Last fall, DACA supporters argued eliminating the program would weaken talent and diversity on campuses, and "irreparably damage the reputation of America's higher education system," according to a brief filed by 44 higher ed groups. More recently, they have called out DACA recipients' contributions during the pandemic. "Healthcare providers on the frontlines of our nation's fight against COVID-19 rely significantly upon DACA recipients to perform essential work," lawyers from the National Immigration Law Center and other groups wrote.

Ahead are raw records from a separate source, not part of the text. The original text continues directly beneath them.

(** * Data-access layer and cache-aside helper of the diary service

    A shallow embedding of [src/core/mysql.core.js] (class [mysqlserver]) and
    of the cache helper (class [redisserver]), with the statements about
    them proved below.

    Conventions of the embedding.
    - A JavaScript value is a term of [value].  Numbers are the integers,
      [NaN] and the infinities (exact for safe integers, which [ToString]
      prints in decimal); strings are byte strings (exact on ASCII).
    - An object is the list of its own enumerable properties in the order
      [Object.keys] / [Object.entries] enumerate them, which for keys that
      are not array indices is the insertion order.
    - An [async] method is a computation in the monad [M]: it threads the
      history of what the process did to the outside world (statements sent
      to the database, commands sent to the cache, log lines) and ends
      either with a value (the promise resolves) or with an exception (it
      rejects).  The database driver and the cache client are oracles that
      answer from the history so far.  One logical flow is modelled; no
      interleaving of other requests. *)

From Stdlib Require Import String Ascii List ZArith Lia Bool Permutation.
From Stdlib Require Import DecimalString.
Import ListNotations.

Local Open Scope string_scope.
Local Open Scope Z_scope.

(** ** JavaScript values *)

(** Numbers: an integer, [NaN] or an infinity. *)
Inductive number : Type :=
| Finite (n : Z)
| NaN
| Infinity (negative : bool).

#[warnings="-register-all"]
Inductive value : Type :=
| VUndefined
| VNull
| VBool (b : bool)
| VNum (n : number)
| VStr (s : string)
| VArr (items : list value)
| VObj (props : list (string * value)).

Definition VInt (n : Z) : value := VNum (Finite n).

(** Thrown values: an [Error]-like object with its [name] and [message]. *)
Record exn : Type := Exn { ename : string; emessage : string }.

(** A step that either raises or yields a value. *)
Definition fallible (A : Type) : Type := (exn + A)%type.

Definition dquote : string := String (ascii_of_nat 34) EmptyString.

Module Js.

(** Decimal numeral of an integer, as [Number.prototype.toString] prints it. *)
Definition string_of_Z (n : Z) : string := NilZero.string_of_int (Z.to_int n).

Definition string_of_number (n : number) : string :=
  match n with
  | Finite z => string_of_Z z
  | NaN => "NaN"
  | Infinity false => "Infinity"
  | Infinity true => "-Infinity"
  end.

Definition join (sep : string) (l : list string) : string := String.concat sep l.

(** [ToString] of the language: what a template literal, [String(v)] and
    [Array.prototype.join] apply to a value. *)
Fixpoint ToString (v : value) : string :=
  match v with
  | VUndefined => "undefined"
  | VNull => "null"
  | VBool true => "true"
  | VBool false => "false"
  | VNum n => string_of_number n
  | VStr s => s
  | VArr items =>
      join "," (map (fun x => match x with
                              | VUndefined | VNull => EmptyString
                              | _ => ToString x
                              end) items)
  | VObj _ => "[object Object]"
  end.

(** [Array.prototype.join]: [null] and [undefined] elements print empty. *)
Definition array_join (sep : string) (items : list value) : string :=
  join sep (map (fun x => match x with
                          | VUndefined | VNull => EmptyString
                          | _ => ToString x
                          end) items).

(** [ToBoolean]. *)
Definition truthy (v : value) : bool :=
  match v with
  | VUndefined | VNull => false
  | VBool b => b
  | VNum (Finite n) => negb (n =? 0)
  | VNum NaN => false
  | VNum (Infinity _) => true
  | VStr EmptyString => false
  | VStr _ => true
  | VArr _ | VObj _ => true
  end.

(** [typeof v === 'object'] *)
Definition typeof_object (v : value) : bool :=
  match v with
  | VNull | VArr _ | VObj _ => true
  | _ => false
  end.

Definition typeof_string (v : value) : bool :=
  match v with VStr _ => true | _ => false end.

Definition isArray (v : value) : bool :=
  match v with VArr _ => true | _ => false end.

(** Index keys "0", "1", ... of an array or a string. *)
Definition index_keys (n : nat) : list string :=
  map (fun i => string_of_Z (Z.of_nat i)) (seq 0 n).

Definition chars (s : string) : list value :=
  map (fun c => VStr (String c EmptyString)) (list_ascii_of_string s).

Definition TypeError_nullish : exn :=
  Exn "TypeError" "Cannot convert undefined or null to object".

(** [Object.entries]: own enumerable string-keyed properties.  Primitives
    other than strings have none; [null] and [undefined] raise. *)
Definition entries (v : value) : fallible (list (string * value)) :=
  match v with
  | VUndefined | VNull => inl TypeError_nullish
  | VBool _ | VNum _ => inr []
  | VStr s => inr (combine (index_keys (String.length s)) (chars s))
  | VArr items => inr (combine (index_keys (List.length items)) items)
  | VObj props => inr props
  end.

(** [Object.keys] and [Object.values]. *)
Definition keys (v : value) : fallible (list string) :=
  match entries v with
  | inl e => inl e
  | inr ps => inr (map fst ps)
  end.

Definition values (v : value) : fallible (list value) :=
  match entries v with
  | inl e => inl e
  | inr ps => inr (map snd ps)
  end.

Fixpoint lookup (k : string) (ps : list (string * value)) : value :=
  match ps with
  | [] => VUndefined
  | (k', v) :: rest => if (k =? k')%string then v else lookup k rest
  end.

Definition TypeError_read (k : string) : exn :=
  Exn "TypeError" ("Cannot read properties of undefined or null (reading '" ++ k ++ "')").

(** Property read [v.k] for a name [k] that is not an index. *)
Definition get (v : value) (k : string) : fallible value :=
  match v with
  | VUndefined | VNull => inl (TypeError_read k)
  | VBool _ | VNum _ => inr VUndefined
  | VStr s => inr (if (k =? "length")%string
                   then VInt (Z.of_nat (String.length s)) else VUndefined)
  | VArr items => inr (if (k =? "length")%string
                       then VInt (Z.of_nat (List.length items)) else VUndefined)
  | VObj props => inr (lookup k props)
  end.

(** Element read [v[0]]. *)
Definition get0 (v : value) : fallible value :=
  match v with
  | VUndefined | VNull => inl (TypeError_read "0")
  | VBool _ | VNum _ => inr VUndefined
  | VStr s => inr (match s with
                   | EmptyString => VUndefined
                   | String c _ => VStr (String c EmptyString)
                   end)
  | VArr items => inr (match items with [] => VUndefined | x :: _ => x end)
  | VObj props => inr (lookup "0" props)
  end.

Definition is_ws (c : ascii) : bool :=
  let n := nat_of_ascii c in
  ((9 <=? n) && (n <=? 13) || (n =? 32))%nat.

Fixpoint trimStart (s : string) : string :=
  match s with
  | EmptyString => EmptyString
  | String c rest => if is_ws c then trimStart rest else s
  end.

Fixpoint trimEnd (s : string) : string :=
  match s with
  | EmptyString => EmptyString
  | String c rest =>
      match trimEnd rest with
      | EmptyString => if is_ws c then EmptyString else String c EmptyString
      | r => String c r
      end
  end.

Definition trim (s : string) : string := trimEnd (trimStart s).

Definition upper (c : ascii) : ascii :=
  let n := nat_of_ascii c in
  if ((97 <=? n) && (n <=? 122))%nat then ascii_of_nat (n - 32) else c.

Fixpoint toUpperCase (s : string) : string :=
  match s with
  | EmptyString => EmptyString
  | String c rest => String (upper c) (toUpperCase rest)
  end.

(** Value of a digit in radix 10 or 16. *)
Definition digit (radix : Z) (c : ascii) : option Z :=
  let n := Z.of_nat (nat_of_ascii c) in
  let d := if (48 <=? n) && (n <=? 57) then Some (n - 48)
           else if (97 <=? n) && (n <=? 102) then Some (n - 87)
           else if (65 <=? n) && (n <=? 70) then Some (n - 55)
           else None in
  match d with
  | Some k => if k <? radix then Some k else None
  | None => None
  end.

But the court's ruling leaves a pass for the Trump administration to attempt to end DACA once more. The Trump administration did not pay sufficient mind to procedural requirements, the court wrote, such as how to address the hardship DACA recipients would endure if the program was ended.
"Even with today's opinion, now the administration has the roadmap for exactly what it is they have to do" to end the program, Michael Olivas, a higher education law expert and former professor at the University of Houston, said in a video conference with reporters Thursday.
Undertaking the full procedural process required by the court could take at least six months, Geoffrey Hoffman, director of the immigration clinic at the University of Houston Law Center, said on the call.
In a statement emailed to Education Dive, Ted Mitchell, president of the American Council on Education, said the organization was "extremely gratified" that the court kept DACA in place. However, he implored Congress to enact permanent, legal protections for DACA recipients.
"For far too long, lawmakers used the pending Supreme Court decision as an excuse for inaction," he wrote, adding the uncertainty has made it difficult for recipients to make long-term decisions about their lives.